С педикулёзом расправились самым решительным образом, после того как на очередном совещании услужливый капитан Гаджиев на глазах у всех снял с шеи полковника Стрельцова жирного кровососа. В тот же день были проведены масштабные банные и парко-хозяйственные мероприятия. Напуганные насекомыми, каскадовцы посбривали бороды и коротко постриглись. Мамонт, как строптивый боярин, от услуг брадобреев отказался. Виктор Колонок, лишившись атрибутов лешего, этим не ограничился и попросил побрить его наголо. По завершении процедуры, которую с блеском провёл капитан Репа, бывший леший встал из-под груды шерсти совершенно преобразившимся. Герман тут же признал в нём гашевского Швейка, сходство с которым усиливали мясистый нос, добродушная лопоухая физиономия, ласковая улыбка и участливые с искринкой глаза.

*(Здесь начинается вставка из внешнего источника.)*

(** X6. Request ids stay unique: if no two requests on file share an id,
    the same holds after any transition call and after any call of the
    three creation paths, whatever the call's outcome. *)
Theorem request_keys_stay_unique
    (generate_qr_code : string -> string) (clock : Clock) (db : Database) :
  NoDup (map VisitRequest.id (visit_requests db)) ->
  (forall t c,
      NoDup (map VisitRequest.id
               (visit_requests (snd (serve (invoke generate_qr_code clock t c) db)))))
  /\ (forall visitor_data current_user,
      NoDup (map VisitRequest.id
               (visit_requests
                  (snd (serve (Resident.register_visitor generate_qr_code clock
                                 visitor_data current_user) db)))))
  /\ (forall visit_data,
      NoDup (map VisitRequest.id
               (visit_requests
                  (snd (serve (VisitorApi.register_visit_request visit_data) db)))))
  /\ (forall visitor_data current_user,
      NoDup (map VisitRequest.id
               (visit_requests
                  (snd (serve (Security.record_walk_in_entry clock visitor_data
                                 current_user) db))))).
Proof.
  intros Hnd. split; [|split; [|split]].
  - intros t c.
    destruct (transition_outcome generate_qr_code clock t c db)
      as [out [db' [Hrun [_ [_ [_ Hcase]]]]]].
    rewrite Hrun. cbn [snd].
    destruct Hcase as [[-> _]|[r [r' [_ [_ [_ [_ [_ [_ [_ Hreq]]]]]]]]]]; [assumption|].
    now rewrite Hreq, map_key_replace_row.
  - intros visitor_data current_user.
    eapply filed_by_keeps_request_keys; [apply register_visitor_files|assumption].
  - intros visit_data.
    eapply filed_by_keeps_request_keys; [apply register_visit_request_files|assumption].
  - intros visitor_data current_user.
    eapply filed_by_keeps_request_keys; [apply record_walk_in_entry_files|assumption].
Qed.

Lemma request_keys_stay_unique_witness :
  NoDup (map VisitRequest.id
           (visit_requests
              (snd (serve (VisitorApi.register_visit_request Scenario.jane_tomorrow)
                      Cases.db_two_residents)))).
Proof.
  apply (proj1 (proj2 (proj2 (request_keys_stay_unique Scenario.qr Scenario.clock
                                Cases.db_two_residents
                                ltac:(vm_compute; repeat constructor; simpl;
                                      intuition discriminate))))).
Defined.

Герман отказался от помощи парикмахера, работавшего без устали полдня. Он не стал сбривать усы, но с бородой распрощался. Привыкший к электробритве «каскадёр» сильно порезался. С лёгким чувством брезгливости он трогал вдруг ставшую такой нежной кожу, глядел с отвращением в зеркало, откуда на него смотрел худой подросток, истекающий кровью. «Давай сфотографирую, – предложил Фил, – будет чем пугать пленных, если вздумают молчать».

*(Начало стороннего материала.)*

(** * cpu_monitor: the monitoring engine [CPUMonitorCore] of [cpu_core.py]

    A shallow embedding of the engine and the properties its specification
    states about it.

    Conventions of the embedding.
    - Python [float]s (CPU and memory percentages, [time.time()] readings,
      the threshold) are rationals [Q]; results are compared with [==].
    - A Python [dict] keyed by PID is a [gmap Z _].
    - [ProcessInfo] is a mutable dataclass whose instances are shared between
      the cache, the list under construction and the published list.  The
      instances live in an object store ([objects]) and are referred to by
      their identity ([loc]); an attribute assignment is an update of the
      store.
    - Everything the engine asks of the operating system is an input of the
      function that asks: the answer of every [psutil] read site, and the
      reading of the clock at every [time.time()] site.
    - An exception raised by [psutil] is a constructor of [psutil.result];
      [try]/[except] is a [match] on it. *)

From Stdlib Require Import QArith Sorted Permutation.
From stdpp Require Import gmap strings list fin_maps.

Open Scope Q_scope.

(** ** Float comparisons, as booleans *)

Definition Qge_bool (a b : Q) : bool := Qle_bool b a.
Definition Qgt_bool (a b : Q) : bool := negb (Qle_bool a b).
Definition Qlt_bool (a b : Q) : bool := negb (Qle_bool b a).

(** Python's [sum]: a left fold that starts from [0]. *)
Definition sum (l : list Q) : Q := fold_left Qplus l 0.

(** Python's [len], as a float operand. *)
Definition len {A : Type} (l : list A) : Q := inject_Z (Z.of_nat (length l)).

(** [l[-n:]] for [n > 0]: the last [n] elements, all of [l] when it is shorter. *)
Definition last_n {A : Type} (n : nat) (l : list A) : list A :=
  skipn (length l - n) l.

Следующими оккупантами стали блохи. Откуда они появились – никто сказать не мог. Но за считанные дни эти неподкованные твари стали, словно черти, прыгать по кроватям, столам и, конечно же, по голым телам офицеров «Каскада». Полковник Стрельцов в очередной раз объявил всеобщую мобилизацию, но, пока готовились к отражению врага, «каскадёры» успели вдоволь натешиться с вредными насекомыми.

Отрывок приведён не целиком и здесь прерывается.